Provided data –
━━━━━━━━━━━━━━━━━━━━━━━━━━━━━━

(** * CSSLayout: a shallow embedding of React/CSSLayout/CSSLayout.c

    The flexbox layout engine is embedded as executable Rocq definitions:
    single-precision floats are IEEE-754 binary32 values ([spec_float] with
    precision 24 and maximal exponent 128), nodes live in a store indexed by
    references (the C pointers), and the stateful functions are written in a
    state-and-failure monad over that store. *)

From Stdlib Require Import ZArith Bool List Lia SpecFloat.
From Stdlib Require QArith Qabs.
From stdpp Require Import base option list gmap.

Set Default Proof Using "Type".
Local Open Scope Z_scope.

(** ** Single-precision floats *)

Module F32.

Definition prec : Z := 24.
Definition emax : Z := 128.

Definition float : Type := spec_float.

Definition add : float -> float -> float := SFadd prec emax.
Definition sub : float -> float -> float := SFsub prec emax.
Definition mul : float -> float -> float := SFmul prec emax.
Definition div : float -> float -> float := SFdiv prec emax.
Definition neg : float -> float := SFopp.

(** C comparisons; each is false as soon as one side is a NaN, except
    [!=], which is then true. *)
Definition lt (a b : float) : bool := SFltb a b.
Definition le (a b : float) : bool := SFleb a b.
Definition gt (a b : float) : bool := SFltb b a.
Definition ge (a b : float) : bool := SFleb b a.
Definition eqb (a b : float) : bool := SFeqb a b.
Definition neb (a b : float) : bool := negb (SFeqb a b).

Definition isnan (a : float) : bool :=
  match a with S754_nan => true | _ => false end.

(** Conversion of an integer to float (round to nearest even). *)
Definition of_Z (z : Z) : float := binary_normalize prec emax z 0 false.

Definition zero : float := S754_zero false.

(** [fabs]: the argument is a float promoted to double, which changes
    nothing in the value. *)
Definition fabs (a : float) : float := SFabs a.

(** [fmaxf] and [fminf] of C99: when one argument is a NaN the other one is
    returned. *)
Definition fmaxf (a b : float) : float :=
  if isnan a then b else if isnan b then a else if lt a b then b else a.

Definition fminf (a b : float) : float :=
  if isnan a then b else if isnan b then a else if lt b a then b else a.

(** The double constant [0.0001], that is 7378697629483821 * 2^-66. *)
Definition tolerance : spec_float := S754_finite false 7378697629483821 (-66).

(** The order of two values that are not of one format. [SFcompare] looks
    at the exponents first, which is the order of the values only when the
    two mantissas have the width of one format; here the mantissas are
    brought to the smaller of the two exponents, which changes no value,
    and the integers are compared. *)
Definition compare_values (f1 f2 : spec_float) : option comparison :=
  match f1, f2 with
  | S754_finite s1 m1 e1, S754_finite s2 m2 e2 =>
      let ez := Z.min e1 e2 in
      Some (Z.compare (cond_Zopp s1 (Zpos m1 * 2 ^ (e1 - ez)))
                      (cond_Zopp s2 (Zpos m2 * 2 ^ (e2 - ez))))
  | _, _ => SFcompare f1 f2
  end.

(** [a < b] of C for a float [a] and a double [b]: [a] is converted to
    double, which changes no value, and the doubles are compared. *)
Definition lt_double (a : float) (b : spec_float) : bool :=
  match compare_values a b with
  | Some Lt => true
  | _ => false
  end.

(** The values of the binary32 format, which are the values of a C float. *)
Definition valid (a : float) : Prop := valid_binary prec emax a = true.

End F32.

Abbreviation float := F32.float.

Declare Scope f32_scope.
Delimit Scope f32_scope with f32.
Infix "+" := F32.add : f32_scope.
Infix "-" := F32.sub : f32_scope.
Infix "*" := F32.mul : f32_scope.
Infix "/" := F32.div : f32_scope.
Notation "- x" := (F32.neg x) : f32_scope.
Infix "<" := F32.lt : f32_scope.
Infix "<=" := F32.le : f32_scope.
Infix ">" := F32.gt : f32_scope.
Infix ">=" := F32.ge : f32_scope.
Infix "==" := F32.eqb (at level 70, no associativity) : f32_scope.
Infix "!=" := F32.neb (at level 70, no associativity) : f32_scope.
Notation "0" := F32.zero : f32_scope.

Definition CSSUndefined : float := S754_nan.

Definition CSSValueIsUndefined (value : float) : bool := F32.isnan value.

(** Source: [eq]. The difference [a - b] is the one of the floats; [fabs]
    takes it as a double and the result is compared with the double constant
    [0.0001]. *)
Definition eq_float (a b : float) : bool :=
  if CSSValueIsUndefined a then CSSValueIsUndefined b
  else F32.lt_double (F32.fabs (a - b)%f32) F32.tolerance.

(** ** Enumerations of CSSLayout.h *)

(** Modelled from the spec: the enumerations are declared in CSSLayout.h,
    which is not among the sources; the constructors are listed in the order
    in which the spec enumerates them, the first one having the value 0. *)
Inductive CSSDirection := CSSDirectionInherit | CSSDirectionLTR | CSSDirectionRTL.
Inductive CSSFlexDirection :=
  | CSSFlexDirectionColumn
  | CSSFlexDirectionColumnReverse
  | CSSFlexDirectionRow
  | CSSFlexDirectionRowReverse.
Inductive CSSJustify :=
  | CSSJustifyFlexStart
  | CSSJustifyCenter
  | CSSJustifyFlexEnd
  | CSSJustifySpaceBetween
  | CSSJustifySpaceAround.
Inductive CSSAlign :=
  | CSSAlignAuto
  | CSSAlignFlexStart
  | CSSAlignCenter
  | CSSAlignFlexEnd
  | CSSAlignStretch.
Inductive CSSPositionType := CSSPositionTypeRelative | CSSPositionTypeAbsolute.
Inductive CSSWrapType := CSSWrapTypeNoWrap | CSSWrapTypeWrap.
Inductive CSSOverflow := CSSOverflowVisible | CSSOverflowHidden | CSSOverflowScroll.
Inductive CSSMeasureMode :=
  | CSSMeasureModeUndefined
  | CSSMeasureModeExactly
  | CSSMeasureModeAtMost.
Inductive CSSDimension := CSSDimensionWidth | CSSDimensionHeight.
Inductive CSSEdge :=
  | CSSEdgeLeft
  | CSSEdgeTop
  | CSSEdgeRight
  | CSSEdgeBottom
  | CSSEdgeStart
  | CSSEdgeEnd
  | CSSEdgeHorizontal
  | CSSEdgeVertical
  | CSSEdgeAll.

#[global] Instance CSSDirection_eq_dec : EqDecision CSSDirection.
Proof. solve_decision. Defined.
#[global] Instance CSSFlexDirection_eq_dec : EqDecision CSSFlexDirection.
Proof. solve_decision. Defined.
#[global] Instance CSSJustify_eq_dec : EqDecision CSSJustify.
Proof. solve_decision. Defined.
#[global] Instance CSSAlign_eq_dec : EqDecision CSSAlign.
Proof. solve_decision. Defined.
#[global] Instance CSSPositionType_eq_dec : EqDecision CSSPositionType.
Proof. solve_decision. Defined.
#[global] Instance CSSWrapType_eq_dec : EqDecision CSSWrapType.
Proof. solve_decision. Defined.
#[global] Instance CSSOverflow_eq_dec : EqDecision CSSOverflow.
Proof. solve_decision. Defined.
#[global] Instance CSSMeasureMode_eq_dec : EqDecision CSSMeasureMode.
Proof. solve_decision. Defined.
#[global] Instance CSSDimension_eq_dec : EqDecision CSSDimension.
Proof. solve_decision. Defined.
#[global] Instance CSSEdge_eq_dec : EqDecision CSSEdge.
Proof. solve_decision. Defined.
Definition _edgePreRenderProcess (r : SoftwareRenderer) (longEdge shortEdge : Edge)
    : option EdgeData :=
  let shortEdgeDeltaY := y1 shortEdge - y0 shortEdge in
  if Qleb shortEdgeDeltaY 0 then None
  else
    let longEdgeDeltaY := y1 longEdge - y0 longEdge in
    let longEdgeDeltaX := x1 longEdge - x0 longEdge in
    let shortEdgeDeltaX := x1 shortEdge - x0 shortEdge in
    let longStartZ := z0 longEdge in
    let shortStartZ := z0 shortEdge in
    let longEdgeDeltaZ := z1 longEdge - longStartZ in
    let shortEdgeDeltaZ := z1 shortEdge - shortStartZ in
    let longStartCoeff := (y0 shortEdge - y0 longEdge) / longEdgeDeltaY in
    let longX := x0 longEdge + longEdgeDeltaX * longStartCoeff in
    let longZ := longStartZ + longEdgeDeltaZ * longStartCoeff in
    let longEdgeXincrement := longEdgeDeltaX / longEdgeDeltaY in
    let longEdgeZincrement := longEdgeDeltaZ / longEdgeDeltaY in
    let shortX := x0 shortEdge in
    let shortZ := shortStartZ in
    let shortEdgeXincrement := shortEdgeDeltaX / shortEdgeDeltaY in
    let shortEdgeZincrement := shortEdgeDeltaZ / shortEdgeDeltaY in
    let startLine := y0 shortEdge in
    let stopLine := y1 shortEdge in
    let '(longX, shortX, longZ, shortZ, startLine) :=
      if Qltb startLine 0 then
        (longX + - startLine * longEdgeXincrement,
         shortX + - startLine * shortEdgeXincrement,
         longZ + - startLine * longEdgeZincrement,
         shortZ + - startLine * shortEdgeZincrement,
         0)
      else (longX, shortX, longZ, shortZ, startLine) in
    let stopLine :=
      if Qgtb stopLine (inject_Z (_clipY r)) then inject_Z (_clipY r) else stopLine in
    Some (EdgeData_new startLine stopLine longX shortX longZ shortZ
            longEdgeXincrement shortEdgeXincrement
            longEdgeZincrement shortEdgeZincrement).

(** The number of iterations of [for (y = startLine; y <= stopLine; y++)]. *)
Definition lineCount (edgeData : EdgeData) : nat :=
  Z.to_nat (getStopLine edgeData - getStartLine edgeData + 1).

━━━━━━━━━━━━━━━━━━━━━━━━━━━━━━

Work instructions – All lines from the opening of the material through the line that contains "From Stdlib Require QArith Qabs." are to be printed exactly, with no others.

Answer for this exercise –
(** * CSSLayout: a shallow embedding of React/CSSLayout/CSSLayout.c

    The flexbox layout engine is embedded as executable Rocq definitions:
    single-precision floats are IEEE-754 binary32 values ([spec_float] with
    precision 24 and maximal exponent 128), nodes live in a store indexed by
    references (the C pointers), and the stateful functions are written in a
    state-and-failure monad over that store. *)

From Stdlib Require Import ZArith Bool List Lia SpecFloat.
From Stdlib Require QArith Qabs.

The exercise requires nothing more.